Bab Kisan (بَابُ كِيسَانَ, meaning "Kisan Gate") is one of the seven ancient city-gates of Damascus, Syria. The gate, which is now located in the southeastern part of the Old City, was named in memory of a slave who became famous during a conquest by the Caliph Mu'awiya. The wall was built during the Roman era and was dedicated to Saturn. Bab Kisan may have been the escape route of St Paul.

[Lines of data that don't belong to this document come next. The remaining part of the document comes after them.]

Lemma handle_reachable room s ev :
  reachable maxHistorySize (App.store (app s)) ->
  reachable maxHistorySize (App.store (app (handle room s ev))).
Proof.
  intros H. destruct ev; simpl.
  - unfold handlePromptChange. by destruct (truthy (App.error (app s))).
  - done.
  - done.
  - done.
  - done.
  - unfold handleGenerateProduct. by destruct (negb (truthyStr genPrompt)).
  - unfold handleGenerateRoom. by destruct (negb (truthyStr genPrompt)).
  - unfold handleGeneration. by destruct (validate (hgen s)).
  - unfold undoClick.
    destruct (restoreWith_store undo (app s)) as [-> | ->];
      [by apply reach_undo|done].
  - unfold redoClick.
    destruct (restoreWith_store redo (app s)) as [-> | ->];
      [by apply reach_redo|done].
  - by apply reach_clear.
  - by apply (reach_clear _ (App.store (app s))).
  - destruct (requestOf req s) as [[id index| |r]|]; simpl; try done.
    + unfold handleGenerateProduct_resume.
      by destruct (generateSourceImage o).
    + unfold handleGenerateRoom_resume. by destruct (generateSourceImage o).
  - destruct (requestOf req s) as [[id index| |r]|]; simpl; try done.
    destruct (generateVisual (generateVisualParamsOf r) o1 o2)
      as [result calls].
    unfold handleGeneration_resume. destruct result as [result|e]; simpl;
      [|done].
    by destruct (truthy (res_image result)).
  - by destruct (hasProgressInterval req (intervals s)).
  - by destruct (statusIndexOf req (intervals s)).
  - destruct (timeouts s !! k) as [[r| |]|]; simpl; try done.
    by apply reach_save.
Qed.

Lemma run_reachable room evs : forall s,
  reachable maxHistorySize (App.store (app s)) ->
  reachable maxHistorySize (App.store (app (run room s evs))).
Proof.
  induction evs as [|ev evs IH]; intros s H; [done|].
  simpl. apply IH. unfold step. simpl. by apply handle_reachable.
Qed.

(** After every event, the closure kept for [handleGeneration] sees the
    session fields of the live state. *)
Lemma closure_sees_session room s ev :
  currentStateOf (hgen (step room s ev)) = currentStateOf (app (step room s ev)).
Proof.
  unfold step, rerender. simpl.
  by destruct (decide (currentStateOf (hgen (handle room s ev)) =
                       currentStateOf (app (handle room s ev)))).
Qed.

(** The guards of [handleGeneration] read session fields only, so on the
    closure they decide as they would on the live state. *)
Lemma validate_deps r r' :
  currentStateOf r = currentStateOf r' -> validate r = validate r'.
Proof.
  destruct r, r'. unfold currentStateOf, validate, validProducts. simpl.
  by intros [= -> -> -> -> ->].
Qed.

Lemma validate_closure room s ev :
  validate (hgen (step room s ev)) = validate (app (step room s ev)).
Proof. apply validate_deps, closure_sees_session. Qed.

(** ** The commit after a generation *)

(** C1. What the code does on a first composite and on a refinement that
    follows it.  After the first success the session holds the new
    composite, an empty prompt and REFINEMENT mode, but the commit that
    the timer runs is the [saveToHistory] of the render that submitted:
    it sees no composite and stores nothing.  After the refinement the
    session holds the second composite and an empty prompt, while the one
    snapshot stored holds the first composite and the prompt that was
    submitted. *)
Theorem generation_commit_sees_submitting_render :
  let s1 := app (scenario firstComposite) in
  let s2 := app (scenario thenRefinement) in
  (App.generatedImage s1 = Some "data:image/png;base64,AAAA" /\
   App.prompt s1 = "" /\
   App.isInitialGeneration s1 = false /\
   history (App.store s1) = [] /\
   timeouts (scenario firstComposite) = [HideProgress]) /\
  (App.generatedImage s2 = Some "data:image/png;base64,BBBB" /\
   App.prompt s2 = "" /\
   App.isInitialGeneration s2 = false /\
   map (fun h => (HistoryState.generatedImage h, HistoryState.prompt h))
     (history (App.store s2)) =
     [(Some "data:image/png;base64,AAAA", "make it darker")] /\
   timeouts (scenario thenRefinement) = []).
Proof. vm_compute. by repeat split. Qed.

(** ** Concrete instances *)




Lemma restore_overwrites_session_witness :
  reachable maxHistorySize (App.store beforeUndo) /\
  canUndo (App.store beforeUndo) = true /\
  exists state,
    entryAt (history (App.store beforeUndo))
      (currentIndex (App.store beforeUndo) - 1) = Some state /\
    App.products (undoClick beforeUndo) = HistoryState.products state /\
    App.error (undoClick beforeUndo) = None.
Proof.
  assert (reachable maxHistorySize (App.store beforeUndo)) as H
    by (apply run_reachable, reach_init).
  split; [exact H|]. split; [reflexivity|].
  destruct (restore_overwrites_session beforeUndo H) as [Hu _].
  destruct (Hu eq_refl) as (state & Hs & _ & _ & _ & _ & Hp & _ & He).
  exists state. by repeat split.
Defined.

Lemma handleGeneration_rejects_incomplete_witness :
  App.isInitialGeneration (hgen (initialSys None 0)) = true /\
  exists msg,
    app (step None (initialSys None 0) Submit) =
      setError (Some msg) (app (initialSys None 0)) /\
    apiCalls (step None (initialSys None 0) Submit) = [].
Proof.
  split; [reflexivity|].
  destruct (handleGeneration_rejects_incomplete None (initialSys None 0)
              eq_refl (or_introl eq_refl))
    as (msg & _ & Ha & Hc & _).
  exists msg. by split.
Defined.




(** ** Where the words of the spec and the code part *)




(** * Further properties *)

Lemma entryAt_Some_iff h i :
  (exists snap, entryAt h i = Some snap) <-> 0 <= i < Z.of_nat (length h).
Proof.
  split; [|apply entryAt_Some].
  intros [snap H]. unfold entryAt in H.
  destruct (Z.ltb_spec i 0) as [?|Hi]; [done|].
  apply lookup_lt_Some in H. lia.
Qed.

(** X1. In every reachable store state the history holds at most
    [maxHistorySize] entries; [hasHistory] is false exactly when the
    cursor is [-1], and true exactly when the cursor stands on an entry;
    [canUndo] ([canRedo]) is true exactly when there is an entry right
    before (after) the cursor. *)
Theorem store_shape (K : nat) (st : Store) :
  reachable K st ->
  (length (history st) <= K)%nat /\
  (hasHistory st = false <-> currentIndex st = -1) /\
  (hasHistory st = true <->
     exists snap, entryAt (history st) (currentIndex st) = Some snap) /\
  (canUndo st = true <->
     exists snap, entryAt (history st) (currentIndex st - 1) = Some snap) /\
  (canRedo st = true <->
     exists snap, entryAt (history st) (currentIndex st + 1) = Some snap).
Proof.
  intros Hr. apply reachable_inv in Hr as [Hlen Hcur].
  unfold hasHistory, canUndo, canRedo. rewrite !entryAt_Some_iff.
  rewrite Nat.ltb_lt, !Z.ltb_lt. split; [exact Hlen|].
  destruct (0 <? length (history st))%nat eqn:E.
  - apply Nat.ltb_lt in E.
    destruct Hcur as [[Hh _]|Hcur]; [rewrite Hh in E; simpl in E; lia|].
    repeat split; try done; try lia.
  - apply Nat.ltb_ge in E.
    destruct Hcur as [[Hh Hc]|Hcur]; [|lia].
    repeat split; try done; try lia.
Qed.


Lemma undoTimes_spec k : forall st,
  undoTimes k st =
    mkStore (history st)
      (Z.max (Z.min (currentIndex st) 0) (currentIndex st - Z.of_nat k)).
Proof.
  induction k as [|k IH]; intros st.
  - simpl. destruct st as [h i]. simpl. f_equal. lia.
  - unfold undoTimes in *. rewrite Nat.iter_succ. rewrite IH. unfold undo.
    cbn [currentIndex history].
    destruct (Z.ltb_spec 0
      (Z.max (Z.min (currentIndex st) 0) (currentIndex st - Z.of_nat k)));
      simpl; f_equal; lia.
Qed.

Lemma redoTimes_spec k : forall st,
  currentIndex st <= Z.of_nat (length (history st)) - 1 ->
  redoTimes k st =
    mkStore (history st)
      (Z.min (Z.of_nat (length (history st)) - 1) (currentIndex st + Z.of_nat k)).
Proof.
  induction k as [|k IH]; intros st Hle.
  - simpl. destruct st as [h i]. simpl in *. f_equal. lia.
  - unfold redoTimes in *. rewrite Nat.iter_succ. rewrite IH by exact Hle.
    unfold redo. cbn [currentIndex history].
    destruct (Z.ltb_spec
      (Z.min (Z.of_nat (length (history st)) - 1) (currentIndex st + Z.of_nat k))
      (Z.of_nat (length (history st)) - 1)); simpl; f_equal; lia.
Qed.

(** X3. From a reachable store state, [k] undos in a row move the cursor
    [k] entries back but not below the first entry, and [k] redos move it
    [k] forward but not past the last; the history is untouched, and
    after as many undos (redos) as there are entries, undo (redo) is
    disabled. *)
Theorem undo_redo_saturate (K : nat) (st : Store) (k : nat) :
  reachable K st ->
  undoTimes k st =
    mkStore (history st)
      (Z.max (Z.min (currentIndex st) 0) (currentIndex st - Z.of_nat k)) /\
  redoTimes k st =
    mkStore (history st)
      (Z.min (Z.of_nat (length (history st)) - 1)
             (currentIndex st + Z.of_nat k)) /\
  canUndo (undoTimes (length (history st)) st) = false /\
  canRedo (redoTimes (length (history st)) st) = false.
Proof.
  intros Hr. apply reachable_inv in Hr as [Hlen Hcur].
  assert (currentIndex st <= Z.of_nat (length (history st)) - 1) as Hle.
  { destruct Hcur as [[-> ->]|?]; simpl; lia. }
  rewrite !undoTimes_spec, !redoTimes_spec by exact Hle.
  repeat split; unfold canUndo, canRedo; simpl.
  - apply Z.ltb_ge. destruct Hcur as [[Hh Hc]|?]; lia.
  - apply Z.ltb_ge. destruct Hcur as [[Hh Hc]|?]; [rewrite Hh; simpl|]; lia.
Qed.

Lemma limitSize_sub K h :
  forall x, x ∈ limitSize K h -> x ∈ h.
Proof.
  intros x. unfold limitSize. destruct (K <? length h)%nat; [|done].
  intros H. by apply (subseteq_drop 1 h).
Qed.

Lemma spliceAfter_sub c h : forall x, x ∈ spliceAfter c h -> x ∈ h.
Proof.
  intros x. unfold spliceAfter. destruct (0 <=? c); [|done].
  intros H. by apply (subseteq_take (Z.to_nat (c + 1)) h).
Qed.

Lemma saveFrom_Forall (P : HistoryState.t -> Prop) K cs c nowId nowTs st :
  Forall P (history st) ->
  (truthy (CurrentState.generatedImage cs) = true -> P (newState cs nowId nowTs)) ->
  Forall P (history (saveFrom K cs c nowId nowTs st)).
Proof.
  intros Hh Hnew.
  destruct (truthy (CurrentState.generatedImage cs)) eqn:Hg.
  - rewrite saveFrom_commitable by exact Hg. cbv zeta. simpl.
    apply Forall_forall. intros x Hx. apply limitSize_sub in Hx.
    apply elem_of_app in Hx as [Hx|Hx].
    + apply spliceAfter_sub in Hx. rewrite Forall_forall in Hh. by apply Hh.
    + apply list_elem_of_singleton in Hx. subst x. by apply Hnew.
  - unfold saveFrom, saveToHistory. by rewrite Hg.
Qed.

(** X4. Whatever closure [saveToHistory] is called from, every snapshot
    in a reachable store carries a composite image (not null, not
    empty). *)
Theorem snapshots_have_composite (K : nat) (st : Store) :
  reachable K st ->
  Forall (fun state => truthy (HistoryState.generatedImage state) = true)
    (history st).
Proof.
  induction 1 as [|st cs c nowId nowTs _ IH|st _ IH|st _ IH|st _ IH].
  - constructor.
  - by apply saveFrom_Forall.
  - unfold undo. by destruct (0 <? currentIndex st).
  - unfold redo. by destruct (currentIndex st <? _).
  - constructor.
Qed.

(** X5. A [saveToHistory] that passes its guard, from the closure of any
    render and with a capacity of at least one, ends with the new
    snapshot as last entry and the cursor on it: redo is disabled, and
    the history has grown by one entry at most. *)
Theorem save_moves_cursor_to_new_entry (K : nat) (cs : CurrentState.t)
    (captured nowId nowTs : Z) (st : Store) :
  (0 < K)%nat ->
  truthy (CurrentState.generatedImage cs) = true ->
  let st' := saveFrom K cs captured nowId nowTs st in
  last (history st') = Some (newState cs nowId nowTs) /\
  entryAt (history st') (currentIndex st') = Some (newState cs nowId nowTs) /\
  canRedo st' = false /\
  hasHistory st' = true /\
  (length (history st') <= S (length (history st)))%nat.
Proof.
  intros HK Hg st'. subst st'. rewrite saveFrom_commitable by exact Hg.
  cbv zeta. set (x := spliceAfter captured (history st)).
  pose proof (spliceAfter_length captured (history st)) as Hx. fold x in Hx.
  assert (exists y, limitSize K (x ++ [newState cs nowId nowTs]) =
                    y ++ [newState cs nowId nowTs] /\
                    (length y <= length x)%nat) as (y & -> & Hy).
  { unfold limitSize. rewrite length_app. simpl.
    destruct (Nat.ltb_spec K (length x + 1)) as [H|H]; [|by exists x].
    destruct x as [|z x']; [simpl in H; lia|]. exists x'. simpl.
    split; [by rewrite drop_0|lia]. }
  simpl. rewrite length_app. simpl. repeat split.
  - apply last_snoc.
  - unfold entryAt.
    destruct (Z.ltb_spec (Z.of_nat (length y + 1) - 1) 0) as [?|_]; [lia|].
    replace (Z.to_nat (Z.of_nat (length y + 1) - 1)) with (length y) by lia.
    by rewrite list_lookup_middle.
  - unfold canRedo. simpl. rewrite length_app. simpl. apply Z.ltb_irrefl.
  - unfold hasHistory. simpl. rewrite length_app. simpl.
    apply Nat.ltb_lt. lia.
  - lia.
Qed.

According to the Bible, Paul settled in Damascus after having claimed (Acts 9:1–9) to have witnessed a vision where Jesus was on a road to the city. After staying three years in Damascus, he went to live in the Nabataean kingdom (which he called "Arabia") for an unknown period, then came back to Damascus, which by this time was under Nabatean rule. After three more years (Gal. 1:17;20), he was forced to flee the city under the cover of night (Acts 9:23;25; 2 Cor. 11:32ff) after explosive reactions from Jews who opposed his teachings. He was lowered down from a window in the wall, down into a basket, and with the help of his Christian disciples, he made his escape at night and fled towards Jerusalem. Paul recounts in the Bible that it was through a window that he escaped from a certain death (2 Cor 11,32-33). That is said to be the one in the Chapel of Saint Paul.